### Given entries
(** * OrbitChain: a shallow embedding of [Orbitchain.py]

    The ledger engine of the repository (classes [Transaction], [Validator],
    [Orbit] and [OrbitChainNetwork]) as Rocq functions, and the properties of
    it that the specification states.

    Conventions.
    - Python [int] is [Z]; [len(l)] is [Z.of_nat (length l)]; [str] is
      [string]; [float] is a primitive binary64 float.
    - What the program takes from its host (the wall clock, the random
      generator, SHA-256, [json.dumps]) is gathered in the class [Host];
      every definition is parametric in it.
    - A [Validator] is a mutable object that the caller and the network's
      registry both hold: validators live in a heap indexed by object
      identity and the registry is a list of identities.  Orbits are created
      by the network itself and live in its [orbits] list; the current orbit
      is mutated in place, at its index.
    - A call either returns or raises; both leave a state behind. *)

From Stdlib Require Import ZArith String Ascii List Bool Lia Floats Uint63.
From Equations Require Import Equations.
From stdpp Require Import base tactics option list functions.
From stdpp Require gmap.

Import ListNotations.
Local Open Scope string_scope.
Local Open Scope list_scope.
Local Open Scope Z_scope.

(** ** Python values and calls *)

(** The exceptions the modelled code can raise. *)
Inductive exn : Type :=
| ZeroDivisionError
| IndexError
| ValueError.

(** The result of a call that runs on a state of type [S]: the value it
    returns, or the exception it raises, each with the state it leaves. *)
Inductive outcome (S A : Type) : Type :=
| Returns (a : A) (s : S)
| Raises (e : exn) (s : S).

Arguments Returns {S A} a s.
Arguments Raises {S A} e s.

Definition state_of {S A : Type} (r : outcome S A) : S :=
  match r with
  | Returns _ s => s
  | Raises _ s => s
  end.

Definition returned {S A : Type} (r : outcome S A) : option A :=
  match r with
  | Returns a _ => Some a
  | Raises _ _ => None
  end.

Definition bind {S A B : Type} (m : outcome S A) (k : A -> S -> outcome S B)
  : outcome S B :=
  match m with
  | Returns a s => k a s
  | Raises e s => Raises e s
  end.

(** [len(l)] *)
Definition len {A : Type} (l : list A) : Z := Z.of_nat (length l).

(** [l[i]]: a negative index counts from the end; [None] is [IndexError]. *)
Definition py_index {A : Type} (l : list A) (i : Z) : option nat :=
  if 0 <=? i then (if i <? len l then Some (Z.to_nat i) else None)
  else if 0 <=? len l + i then Some (Z.to_nat (len l + i))
  else None.

Definition getitem {A : Type} (l : list A) (i : Z) : option A :=
  k ← py_index l i; l !! k.

(** [l.remove(x)] where [==] on the elements is decided by [eqb]: the first
    equal element is dropped; [None] is [ValueError]. *)
Fixpoint list_remove {A : Type} (eqb : A -> A -> bool) (x : A) (l : list A)
  : option (list A) :=
  match l with
  | [] => None
  | y :: l' => if eqb y x then Some l' else cons y <$> list_remove eqb x l'
  end.

(** [bool(s)] of a string: it is not empty. *)
Definition truthy (s : string) : bool :=
  match s with
  | EmptyString => false
  | String _ _ => true
  end.

(** [int / int] for two list lengths (both below 2^53, so the conversions
    are exact and the quotient is rounded once, as Python's true division
    does) and a divisor that is not zero. *)
Definition float_of_Z (z : Z) : float := PrimFloat.of_uint63 (Uint63.of_Z z).

Definition true_div (a b : Z) : float :=
  PrimFloat.div (float_of_Z a) (float_of_Z b).

(** ** The host *)

(** The dictionary [seal_orbit] hands to [json.dumps]. *)
Inductive json : Type :=
| JInt (z : Z)
| JStr (s : string).

Class Host : Type := {
  (** values of [datetime.now()] *)
  datetime : Type;
  (** [str(d)], as an f-string renders a [datetime] *)
  datetime_str : datetime -> string;
  (** [d.isoformat()] *)
  datetime_isoformat : datetime -> string;
  (** [hashlib.sha256(s.encode()).hexdigest()] *)
  sha256_hexdigest : string -> string;
  (** [json.dumps(d, sort_keys=True)] of a dictionary given by its items *)
  json_dumps_sorted : list (string * json) -> string
}.

Section OrbitChain.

### What you are asked to do
Count the lines in the entries above where the string "else" shows up, and give that number only.

### Expected output
4